Potential of ammonium adsorption of coal fly ash-based porous geopolymer granules

Abstract

Abstract Porous geopolymer materials have been recently used in environmental remediation applications as adsorbents. This study is to investigate the NH4 + adsorption capacity of geopolymer activated from coal fly ash mixing with NaOH, Na2SiO3, and H2O2. The H2O2 with various ratios (0%, 4.5%, and 8.5%) were added into the fly ash pastes as blowing agents. The NH4 + adsorption capacity of these materials was examined concerning the effects of NaOH concentration, H2O2 contents, adsorbent particle sizes, dosages, and NH4 + concentration by batch adsorption test.
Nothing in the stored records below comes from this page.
(** What the engine does of the request of [_get_data]. *)
Lemma get_data_explicit {World : Type} (requests_get : Transport World) from_iso_datetime
    self service_name extra_uri query with_units service_info query_params w :
  dict_get (_AVAILABLE_SERVICES from_iso_datetime) service_name = Some service_info ->
  built_query self query with_units = Some query_params ->
  exists out self' n,
    _get_data requests_get from_iso_datetime self service_name extra_uri query
      with_units w
    = Some (out, self',
            world_after requests_get (request_uri self service_info extra_uri)
              {| params := Some query_params; stream := false |} n w)
    /\ self' = set_last_uri_call_tries
                 (started (request_uri self service_info extra_uri)
                    {| params := Some query_params; stream := false |} self)
                 (Z.of_nat n)
    /\ (max_retries self <= 0 -> n = O)
    /\ (1 <= max_retries self -> 1 <= Z.of_nat n <= max_retries self).
Proof.
  intros Hservice Hbuilt.
  rewrite (get_data_unfold requests_get _ _ _ _ _ _ _ _ w Hservice Hbuilt).
  destruct (get_calls World requests_get self (request_uri self service_info extra_uri)
              {| params := Some query_params; stream := false |} w)
    as (out & self' & n & Hget & Hself & Hnone & Hsome & _).
  assert (Hbounds : 1 <= max_retries self -> 1 <= Z.of_nat n <= max_retries self)
    by (intros Hmax; apply Hsome, Hmax).
  rewrite Hget. destruct out as [response | exc].
  - exists (read_response self' service_info response), self', n. auto.
  - exists (Raised exc), self', n. auto.
Qed.

(** [_get_data] always ends, and leaves the settings of the client as they
    were. *)
Lemma get_data_settings {World : Type} (requests_get : Transport World)
    from_iso_datetime self service_name extra_uri query with_units w :
  exists out self' w',
    _get_data requests_get from_iso_datetime self service_name extra_uri query
      with_units w = Some (out, self', w')
    /\ same_settings self self'.
Proof.
  destruct (dict_get (_AVAILABLE_SERVICES from_iso_datetime) service_name)
    as [service_info |] eqn:Hservice.
  - destruct (built_query self query with_units) as [query_params |] eqn:Hbuilt.
    + destruct (get_data_explicit requests_get from_iso_datetime self service_name
                  extra_uri query with_units service_info query_params w Hservice Hbuilt)
        as (out & self' & n & Hrun & Hself & _).
      rewrite Hrun. eexists. eexists. eexists. split; [reflexivity |].
      subst self'. apply same_settings_after.
    + unfold _get_data. rewrite Hservice. cbv zeta.
      unfold built_query in Hbuilt. cbv zeta in Hbuilt. rewrite Hbuilt.
      eexists. eexists. eexists. split; [reflexivity | apply same_settings_refl].
  - unfold _get_data. rewrite Hservice.
    eexists. eexists. eexists. split; [reflexivity | apply same_settings_refl].
Qed.

(** What reading a response raises. *)
Lemma read_response_raises self service_info response e :
  raises_conversions_only (name (schema_info service_info)) ->
  response <> None ->
  read_response self service_info response = Raised e ->
  facade_exception e /\ e <> UnboundLocalError "response".
Proof.
  intros Hschema Hresponse H. unfold read_response in H.
  destruct response as [response |]; [| congruence].
  assert (Hd : forall data,
             _deserialize_with_schema (schema_info service_info) data = Raised e ->
             facade_exception e /\ e <> UnboundLocalError "response").
  { intros data Hdata.
    destruct (deserialize_with_schema_raises _ _ _ Hschema Hdata) as [-> | [-> | [-> | ->]]];
      split; try exact I; discriminate. }
  destruct (body response) as [resp_data |].
  - destruct resp_data as [| b | z | f | s | l | d | d];
      try (inversion H; subst; split; [exact I | discriminate]).
    + destruct (is_infix "error" s); [| exact (Hd _ H)].
      inversion H; subst; split; [exact I | discriminate].
    + destruct (existsb is_error_text l); [| exact (Hd _ H)].
      inversion H; subst; split; [exact I | discriminate].
    + destruct (dict_get d "error"); [| exact (Hd _ H)].
      inversion H; subst; split; [exact I | discriminate].
  - inversion H; subst; split; [exact I | discriminate].
Qed.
The results show that adding 4.5% (G45) and 8.5% (G85) of H2O2 developed porous structures in geopolymer granules and their NH4 + adsorption capacity depends on their particle sizes and pore structures. In particular, geopolymer granules with 8.5% H2O2 exhibited higher NH4 + adsorption capacity than lower content of H2O2 in case of particle size of 3.0-8.0 mm. However, pulverized geopolymer still demonstrated the greatest NH4 + adsorption capacity. In addition, both granules G45 and G85 demonstrated a well-fit (R2 = 0.97-0.99) with Langmuir and Freundlich isotherms. The maximum NH4 + adsorption capacity of G85 was 19.86 mg/g, which indicated the NH4 + adsorption potential of porous geopolymer granules generated from waste materials such as coal fly ash.